(* ===== verification/K8s.v ===== *)
(** * Kubernetes data the operator reads

    The parts of [metav1] and [corev1] objects that the operator inspects. A
    sub-object that the operator only passes on or tests against nil is kept as
    an [Opaque] value (its serialized form). A Go pointer is an [option]; a Go
    map whose nil-ness the program can observe is an [option] of a [gmap]. *)
From S2P Require Import Prelude.

(** A point in time, in nanoseconds since the Unix epoch; [zero_time] is Go's
    [time.Time{}], the first of January of year 1. *)
Abbreviation Timestamp := Z (only parsing).
Definition zero_time : Timestamp := (-62135596800 * 1000000000)%Z.

Abbreviation Opaque := string (only parsing).

(** [map[string]string] *)
Abbreviation labelmap := (gmap string string).

Record ObjectMeta := mkObjectMeta {
  Name : string;
  Namespace : string;
  ResourceVersion : string;
  Labels : option labelmap;
  Finalizers : list string;
  DeletionTimestamp : option Timestamp;
}.

(** [metav1.ObjectMeta{Name: name, Namespace: ns}] *)
Definition new_meta (name ns : string) : ObjectMeta :=
  mkObjectMeta name ns "" None [] None.

Definition meta_set_labels (l : option labelmap) (m : ObjectMeta) : ObjectMeta :=
  mkObjectMeta (Name m) (Namespace m) (ResourceVersion m) l (Finalizers m) (DeletionTimestamp m).
Definition meta_set_finalizers (f : list string) (m : ObjectMeta) : ObjectMeta :=
  mkObjectMeta (Name m) (Namespace m) (ResourceVersion m) (Labels m) f (DeletionTimestamp m).

(** A nil map reads as the empty map. *)
Definition map_of (l : option labelmap) : labelmap := default ∅ l.
Definition labels_of (m : ObjectMeta) : labelmap := map_of (Labels m).

(** ** Label selectors ([metav1.LabelSelector]) *)
Inductive LabelSelectorOperator :=
  | LabelSelectorOpIn
  | LabelSelectorOpNotIn
  | LabelSelectorOpExists
  | LabelSelectorOpDoesNotExist
  | LabelSelectorOpOther (op : string).

Record LabelSelectorRequirement := mkRequirement {
  req_Key : string;
  req_Operator : LabelSelectorOperator;
  req_Values : list string;
}.

Record LabelSelector := mkLabelSelector {
  MatchLabels : labelmap;
  MatchExpressions : list LabelSelectorRequirement;
}.

(** ** Pods *)

(** A reference to a Secret or ConfigMap as a whole. *)
Record SourceRef := mkSourceRef { ref_Name : string; ref_Optional : option bool }.

(** A reference to one key of a Secret or ConfigMap. *)
Record KeySelector := mkKeySelector {
  key_Name : string; key_Key : string; key_Optional : option bool }.

Record EnvVarSource := mkEnvVarSource {
  FieldRef : option Opaque;
  ResourceFieldRef : option Opaque;
  ConfigMapKeyRef : option KeySelector;
  SecretKeyRef : option KeySelector;
}.

Record EnvVar := mkEnvVar {
  env_Name : string;
  env_Value : string;
  ValueFrom : option EnvVarSource;
}.

Record EnvFromSource := mkEnvFromSource {
  Prefix : string;
  ConfigMapRef : option SourceRef;
  SecretRef : option SourceRef;
}.

Record Container := mkContainer {
  container_Name : string;
  EnvFrom : list EnvFromSource;
  Env : list EnvVar;
  Limits : gmap string Opaque;
  Requests : gmap string Opaque;
  VolumeDevices : list Opaque;
  LivenessProbe : option Opaque;
  ReadinessProbe : option Opaque;
  StartupProbe : option Opaque;
  Lifecycle : option Opaque;
  container_Rest : Opaque;
}.

Record Volume := mkVolume {
  volume_Name : string;
  HostPath : option Opaque;
  volume_ConfigMap : option SourceRef;
  volume_Rest : Opaque;
}.

Record PodSpec := mkPodSpec {
  Volumes : list Volume;
  InitContainers : list Container;
  Containers : list Container;
  podspec_Rest : Opaque;
}.

(** [append(podSpec.InitContainers, podSpec.Containers...)] *)
Definition allContainers (p : PodSpec) : list Container := InitContainers p ++ Containers p.

(** ** Other objects the operator reads or writes *)

(** [Data] of a Secret is a map to byte slices; reading a nil map is reading the
    empty map, so nil and empty are one value here. *)
Record Secret := mkSecret {
  secret_Meta : ObjectMeta;
  secret_Data : gmap string string;
}.

Record ConfigMap := mkConfigMap {
  cm_Meta : ObjectMeta;
  cm_Data : gmap string string;
}.

(** [routev1.Route]: only [Spec.Host] is read. *)
Record Route := mkRoute { route_Host : string }.

(** [obv1.ObjectBucketClaim] *)
Record ObjectBucketClaim := mkObjectBucketClaim {
  obc_Meta : ObjectMeta;
  GenerateBucketName : string;
  StorageClassName : string;
}.

(** [ctrl.Request] and [ctrl.Result]; [RequeueAfter] in nanoseconds. *)
Record Request := mkRequest { req_Name : string; req_Namespace : string }.
Record Result := mkResult { Requeue : bool; RequeueAfter : Z }.
Definition no_requeue : Result := mkResult false 0.
Definition requeue : Result := mkResult true 0.

#[export] Instance ObjectMeta_eq_dec : EqDecision ObjectMeta.
Proof. solve_decision. Defined.
#[export] Instance LabelSelectorOperator_eq_dec : EqDecision LabelSelectorOperator.
Proof. solve_decision. Defined.
#[export] Instance LabelSelectorRequirement_eq_dec : EqDecision LabelSelectorRequirement.
Proof. solve_decision. Defined.
#[export] Instance LabelSelector_eq_dec : EqDecision LabelSelector.
Proof. solve_decision. Defined.
#[export] Instance SourceRef_eq_dec : EqDecision SourceRef.
Proof. solve_decision. Defined.
#[export] Instance KeySelector_eq_dec : EqDecision KeySelector.
Proof. solve_decision. Defined.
* * *
→ ABOUT THIS EXERCISE: Look through the entries above. Copy each line in which the string "only" occurs.

→ SOLUTION:
    sub-object that the operator only passes on or tests against nil is kept as
Abbreviation Timestamp := Z (only parsing).
Abbreviation Opaque := string (only parsing).
(** [routev1.Route]: only [Spec.Host] is read. *)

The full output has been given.